Three elements, therefore, must generally be addressed in claiming coverage. First, there must be a direct loss. Second, the dishonest act must have been committed with a “manifest intent” to cause the employer to sustain a loss. Third, the employee must have had the intent to obtain financial benefit either for himself, or for another person or organization. Many seemingly dishonest acts can simply be ascribed to poor business sense and lack of judgment. For example, in the case of Municipal Securities v. Insurance Company of North America, 829 F.2d 7 (6th App. 1987) an over-eager securities trader exceeded the trading limit imposed upon her by her firm and attempted to recoup losses by making increasingly improper trades. Her actions cost the firm almost $1 million, but were not found to be dishonest.
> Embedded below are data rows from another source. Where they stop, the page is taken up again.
(* ===== verification/WalLimits.v ===== *)
(** * How much of the log is sent, and how much is kept

    The cut [limited_get_log_entries] makes so that one message holds about
    [REPLICATION_BYTES], and the point [purge_point_keeping] purges to. *)

From S2P Require Import Prelude Revision Record KvStore Lease Cache Auth Store.
From S2P Require Import SnapshotPolicy StateMachine LogStore EntryCodec LogKv Wal WalStore WalMem.

Definition bytes_of (len : Slot → Z) (l : list (Z * Slot)) : Z := foldr (λ x n, len x.2 + n) 0 l.
#[local] Arguments bytes_of : simpl never.

Lemma bytes_of_cons len x l : bytes_of len (x :: l) = len x.2 + bytes_of len l.
Proof. done. Qed.

Lemma bytes_of_app len a b : bytes_of len (a ++ b) = bytes_of len a + bytes_of len b.
Proof. induction a as [|x a IH]; cbn [app]; rewrite ?bytes_of_cons, ?IH; [done|lia]. Qed.

(** ** One message *)

(** Where the loop stops: after [k] rows. *)
Lemma limit_stop_spec l : ∀ sent stop,
  Forall (λ x : Z * Slot, 0 ≤ slot_len x.2) l → 0 ≤ sent →
  ∃ k, (k ≤ length l)%nat ∧
    limit_stop l sent stop = match l !! k with Some x => x.1 | None => stop end ∧
    (∀ x, l !! k = Some x → 0 < sent + bytes_of slot_len (take k l) ∧
                             REPLICATION_BYTES < sent + bytes_of slot_len (take (S k) l)) ∧
    (∀ j, (j < k)%nat → sent + bytes_of slot_len (take j l) = 0 ∨
              sent + bytes_of slot_len (take (S j) l) ≤ REPLICATION_BYTES).
Proof.
  induction l as [|[i s] l IH]; intros sent stop Hl Hs.
  { exists 0%nat. split_and!; [done|done|done|lia]. }
  apply Forall_cons in Hl as [Hx Hl]. cbn [limit_stop snd] in *.
  destruct ((0 <? sent) && (REPLICATION_BYTES <? sent + slot_len s)) eqn:Hc.
  - exists 0%nat. cbn [take lookup list_lookup]. rewrite bytes_of_cons, take_0. change (bytes_of slot_len []) with 0. cbn [snd].
    apply andb_true_iff in Hc as [?%Z.ltb_lt ?%Z.ltb_lt]. split_and!; [cbn; lia|done|intros _ _; cbn; lia|cbn; lia].
  - destruct (IH (sent + slot_len s) stop Hl) as (k & Hk & Hst & Hmax & Hj); [lia|].
    exists (S k). split_and!; [cbn; lia|exact Hst| |].
    + intros x Hlk. specialize (Hmax x Hlk). cbn [take] in *. rewrite !bytes_of_cons. cbn [snd]. rewrite !Z.add_assoc. exact Hmax.
    + intros [|j] Hjk; cbn [take]; rewrite !bytes_of_cons; cbn [snd].
      * rewrite take_0. change (bytes_of slot_len []) with 0. apply andb_false_iff in Hc as [?%Z.ltb_ge|?%Z.ltb_ge]; [left|right]; lia.
      * specialize (Hj j ltac:(lia)). rewrite !Z.add_assoc. exact Hj.
Qed.

(** A row of a range splits it at its key. *)
Lemma range_split {A} lo hi (m : gmap Z A) l1 i a l2 :
  log_range lo hi m = l1 ++ (i, a) :: l2 →
  log_range lo (IExcluded i) m = l1 ∧ log_range (IExcluded i) hi m = l2 ∧ m !! i = Some a.
Proof.
  intros Hl. assert (StronglySorted Z.lt (log_range lo hi m).*1) as Hs by apply sorted_filter, by_index_sorted.
  assert ((i, a) ∈ log_range lo hi m) as [Hm Hin]%log_range_elem by (rewrite Hl; set_solver).
  apply andb_true_iff in Hin as [Hlo Hhi].
  rewrite Hl, fmap_app, fmap_cons in Hs. apply StronglySorted_app in Hs as (H1 & Hs1 & Hs).
  apply StronglySorted_cons in Hs as [H2 _]. cbn [fst] in *. rewrite Forall_fmap, Forall_forall in H2.
  assert (∀ x, x ∈ l1 → x.1 < i) as H3.
  { intros x Hx. apply H1; [by apply list_elem_of_fmap_2|by left]. }
  assert (∀ j, idx_below (IExcluded i) j = true → idx_below hi j = true) as Hb.
  { intros j. destruct hi; cbn in *; lia. }
  assert (∀ j, idx_above (IExcluded i) j = true → idx_above lo j = true) as Ha.
  { intros j. destruct lo; cbn in *; lia. }
  split_and!; [| |done].
  - transitivity (base.filter (λ x : Z * A, x.1 < i) (log_range lo hi m)).
    + unfold log_range. rewrite list_filter_filter. apply list_filter_iff. intros x. cbn.
      rewrite !andb_true_iff. specialize (Hb x.1). cbn in Hb. rewrite Z.ltb_lt in *. tauto.
    + rewrite Hl, filter_app, filter_cons_False by (cbn; lia).
      rewrite filter_all by done. rewrite filter_none; [apply app_nil_r|]. intros x Hx. specialize (H2 x Hx). cbn in *. lia.
  - transitivity (base.filter (λ x : Z * A, i < x.1) (log_range lo hi m)).
    + unfold log_range. rewrite list_filter_filter. apply list_filter_iff. intros x. cbn.
      rewrite !andb_true_iff. specialize (Ha x.1). cbn in Ha. rewrite Z.ltb_lt in *. tauto.
    + rewrite Hl, filter_app, filter_cons_False by (cbn; lia).
      rewrite (filter_none _ l1), filter_all; [done|done|]. intros x Hx. specialize (H3 x Hx). lia.
Qed.

Definition lens_ok (m : LogMem) : Prop :=
  ∀ i s, ws_entries m !! i = Some s → 0 ≤ slot_len s ∧ 0 ≤ kept_len s.

(** Lengths in memory are never negative; those on disk are [u32]. *)
Lemma lens_ok_intro m :
  (∀ i s loc, ws_entries m !! i = Some s → slot_loc s = Some loc → 0 ≤ l_len loc) → lens_ok m.
Proof.
  intros Hl i [[b|] [loc|]] Hs; cbn; try (specialize (Hl i _ loc Hs eq_refl)); lia.
Qed.

Section limited.
Context {E : Type} {Mb : Type} `{Bincode (Entry Mb)}.

(** C39.  What openraft is given for one message: a prefix of the entries it
    asked for, never an empty one while there are any, so that replication
    always moves; within [REPLICATION_BYTES] unless only its last entry has
    bytes; and one entry more would be over it. *)
Theorem limited_get_fits start end_ (s : WalLog E) :
  lens_ok (wl_mem s) →
  let l := log_range (IIncluded start) (IExcluded end_) (ws_entries (wl_mem s)) in
  ∃ stop k, limited_get_log_entries (Mb := Mb) start end_ s = wl_try_get (IIncluded start) (IExcluded stop) s ∧
    log_range (IIncluded start) (IExcluded stop) (ws_entries (wl_mem s)) = take k l ∧
    (l ≠ [] → take k l ≠ []) ∧
    (bytes_of slot_len (take k l) ≤ REPLICATION_BYTES ∨ bytes_of slot_len (take (pred k) l) = 0) ∧
    (take k l = l ∨ REPLICATION_BYTES < bytes_of slot_len (take (S k) l)).
Proof.
  intros Hlen l. destruct (limit_stop_spec l 0 end_) as (k & Hk & Hst & Hmax & Hj); [|lia|].
  { apply Forall_forall. intros [i x] [Hi _]%log_range_elem. by apply (Hlen i). }
  exists (limit_stop l 0 end_), k. split_and!.
  - reflexivity.
  - rewrite Hst. destruct (l !! k) as [[i a]|] eqn:Hlk.
    + cbn [fst]. apply (range_split _ (IExcluded end_) _ _ i a (drop (S k) l)). fold l. symmetry. by apply take_drop_middle.
    + apply lookup_ge_None in Hlk. by rewrite take_ge.
  - intros Hne. destruct k as [|k].
    + destruct l as [|x l']; [done|]. destruct (Hmax x eq_refl) as [? _]. cbn in *. unfold bytes_of in *. cbn in *. lia.
    + by destruct l.
  - destruct k as [|k]; [left; vm_compute; discriminate|]. cbn [pred].
    destruct (Hj k ltac:(lia)) as [?|?]; [right|left]; lia.
  - destruct (l !! k) as [x|] eqn:Hlk; [|left; apply take_ge; by apply lookup_ge_None]. right.
    destruct (Hmax x eq_refl). lia.
Qed.
End limited.

(** ** What is kept *)

Lemma keeping_loop_spec rl keep : ∀ held,
  match keeping_loop rl held keep with
  | Some i => ∃ k x, rl !! k = Some x ∧ x.1 = i ∧ keep ≤ held + bytes_of kept_len (take k rl) ∧
                ∀ j, (j < k)%nat → held + bytes_of kept_len (take j rl) < keep
  | None => ∀ j, (j < length rl)%nat → held + bytes_of kept_len (take j rl) < keep
  end.
Proof.
  induction rl as [|[i s] rl IH]; intros held; cbn [keeping_loop]; [cbn; lia|].
  destruct (Z.leb_spec keep held).
  - exists 0%nat, (i, s). rewrite take_0. change (bytes_of kept_len []) with 0. split_and!; [done|done|lia|lia].
  - specialize (IH (held + kept_len s)). destruct (keeping_loop rl _ keep) as [i'|].
    + destruct IH as (k & x & Hk & Hx & Hge & Hj). exists (S k), x. cbn [take]. rewrite bytes_of_cons. cbn [snd].
      split_and!; [done|done|lia|]. intros [|j] Hjk; [rewrite take_0; change (bytes_of kept_len []) with 0; lia|].
      cbn [take]. rewrite bytes_of_cons. cbn [snd]. specialize (Hj j ltac:(lia)). lia.
    + intros [|j] Hjk; [rewrite take_0; change (bytes_of kept_len []) with 0; lia|].
      cbn [take length] in *. rewrite bytes_of_cons. cbn [snd]. specialize (IH j ltac:(lia)). lia.
Qed.

Lemma bytes_of_reverse len l : bytes_of len (reverse l) = bytes_of len l.
Proof.
  induction l as [|x l IH]; [done|]. rewrite reverse_cons, bytes_of_app, IH, bytes_of_cons.
  rewrite bytes_of_cons. change (bytes_of len []) with 0. lia.
Qed.

(** The rows above the [k]th from the end. *)
Lemma above_kth lo hi (m : gmap Z Slot) k x :
  reverse (log_range lo hi m) !! k = Some x →
  m !! x.1 = Some x.2 ∧
  log_range (IExcluded x.1) hi m = reverse (take k (reverse (log_range lo hi m))).
Proof.
  intros Hx. set (rl := reverse (log_range lo hi m)) in *. destruct x as [i s].
  assert (log_range lo hi m = reverse (drop (S k) rl) ++ (i, s) :: reverse (take k rl)) as Hsp.
  { rewrite <- (reverse_involutive (log_range lo hi m)). fold rl. rewrite <- (take_drop_middle rl k (i, s) Hx) at 1.
    rewrite reverse_app, reverse_cons, <- app_assoc. done. }
  by destruct (range_split _ _ _ _ _ _ _ Hsp) as (_ & Hr & Hm).
Qed.

(**  [purge_point_keeping] gives the newest index of the log with at
    least [keep_bytes] of entries after it, up to [upto]: purging there keeps
    that much, and no later index would; and it gives none exactly when no
    index has that much after it. *)
Theorem purge_point_newest upto keep_bytes m :
  let after i := bytes_of kept_len (log_range (IExcluded i) (IIncluded upto) (ws_entries m)) in
  match purge_point_keeping upto keep_bytes m with
  | Some i => is_Some (ws_entries m !! i) ∧ i ≤ upto ∧ keep_bytes ≤ after i ∧
              ∀ j, is_Some (ws_entries m !! j) → i < j ≤ upto → after j < keep_bytes
  | None => ∀ j, is_Some (ws_entries m !! j) → j ≤ upto → after j < keep_bytes
  end.
Proof.
  intros after. unfold purge_point_keeping. set (l := log_range IUnbounded (IIncluded upto) (ws_entries m)).
  assert (∀ k x, reverse l !! k = Some x → after x.1 = bytes_of kept_len (take k (reverse l))) as Hafter.
  { intros k x [_ Hx]%above_kth. unfold after. by rewrite Hx, bytes_of_reverse. }
  pose proof (keeping_loop_spec (reverse l) keep_bytes 0) as Hk. destruct (keeping_loop _ 0 keep_bytes) as [i|].
  - destruct Hk as (k & x & Hx & <- & Hge & Hlt). destruct (above_kth _ _ _ _ _ Hx) as [Hm Hr].
    split_and!; [by eauto| |rewrite (Hafter k); [done|done]|].
    + apply list_elem_of_lookup_2 in Hx. rewrite elem_of_reverse in Hx. destruct x as [i s]. apply log_range_elem in Hx as [_ Hx].
      cbn in *. lia.
    + intros j [s Hs] Hj. assert ((j, s) ∈ log_range (IExcluded x.1) (IIncluded upto) (ws_entries m)) as Hin
        by (apply log_range_elem; split; [done|cbn; lia]).
      rewrite Hr, elem_of_reverse in Hin. apply list_elem_of_lookup_1 in Hin as [n Hn].
      apply lookup_take_Some in Hn as [Hn Hlk]. pose proof (Hafter n (j, s) Hn) as Ha. cbn [fst] in Ha. rewrite Ha. by apply Hlt.
  - intros j [s Hs] Hj. assert ((j, s) ∈ reverse l) as Hin
      by (apply elem_of_reverse, log_range_elem; split; [done|cbn; lia]).
    apply list_elem_of_lookup_1 in Hin as [n Hn]. pose proof (Hafter n (j, s) Hn) as Ha. cbn [fst] in Ha. rewrite Ha. apply Hk. by eapply lookup_lt_Some.
Qed.

(** ** A concrete log *)

Module LimitDemo.
Export LogDemo.
Definition demo_slot (len : Z) : Slot := mkSlot None (Some (mkLoc 0 0 len)).
Definition demo_log_mem : LogMem :=
  mkLogMem {[ 3 := demo_slot 700000; 4 := demo_slot 700000; 5 := demo_slot 10 ]} 0 0 0 None None None None.
Definition demo_wal_log : WalLog DiskEngine :=
  mkWalLog demo_log_mem [] (mkWal 0 [] 0 ∅ false false, mkFs ∅ []) None (mkDisk ∅ ∅) 0 LogProgress_default 0 0 ∅.

Lemma demo_lens : lens_ok (wl_mem demo_wal_log).
Proof.
  apply lens_ok_intro. intros i s loc Hs Hl. cbn in Hs.
  rewrite !lookup_insert_Some, lookup_singleton_Some in Hs.
  destruct Hs as [[_ <-]|[_ [[_ <-]|[_ [_ <-]]]]]; injection Hl as <-; cbn; lia.
Qed.
End LimitDemo.
Import LimitDemo.

Lemma limited_get_fits_witness :
  ∃ stop k, limited_get_log_entries (Mb := list Z) 3 9 demo_wal_log = wl_try_get (IIncluded 3) (IExcluded stop) demo_wal_log ∧
    log_range (IIncluded 3) (IExcluded stop) (ws_entries (wl_mem demo_wal_log))
    = take k (log_range (IIncluded 3) (IExcluded 9) (ws_entries (wl_mem demo_wal_log))).
Proof.
  destruct (limited_get_fits (Mb := list Z) 3 9 demo_wal_log demo_lens) as (stop & k & Hg & Hr & _).
  by exists stop, k.
Defined.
We should note that ISO commercial crime forms CR 00 22 07 02 and CR 00 23 07 02 could be found much more restrictive in coverage, because they promises to pay for “loss of or damage to 'money', 'securities' and 'other property' resulting directly from 'theft' committed by an 'employee', whether identified or not, acting alone or in collusion with other persons.” “Theft” means “the unlawful taking of 'money', 'securities', or 'other property' to the deprivation of the Insured.” “Money” is defined as “currency, coins and bank notes in current use and having a face value; and travelers checks, register checks and money orders held for sale to the public.” In at least one of the cases discussed later in this article, that narrow definition would have meant an employee's dishonest act was not insured against (Auto Lenders Acceptance Corporation v. Gentilini Ford, Inc., 854 A.2d 378 [New Jersey 2004]).

Finally, in many of the cases discussed herein, the coverage form referred to is a fidelity bond; because the language in the bonds is similar to the employee dishonesty forms, and because the intent is to provide coverage for the insured, we include them.

This is not to say that a case involving a fidelity bond will necessarily be interpreted in the same manner as an employee dishonesty form in regards to a perceived ambiguity. In the case of Tri City National Bank v. Federal Insurance Company, 674 N.W.2d 617 ( Wis. App. 2003), the court noted that the “wording of fidelity bonds is not construed strictly against the drafter because the justification behind the rule—unequal bargaining power—has been eliminated.” This was because the bankers blanket bond was developed jointly by the banking industry and the insurers that provided surety coverage. Thus, neither party could be said to have unequal bargaining power.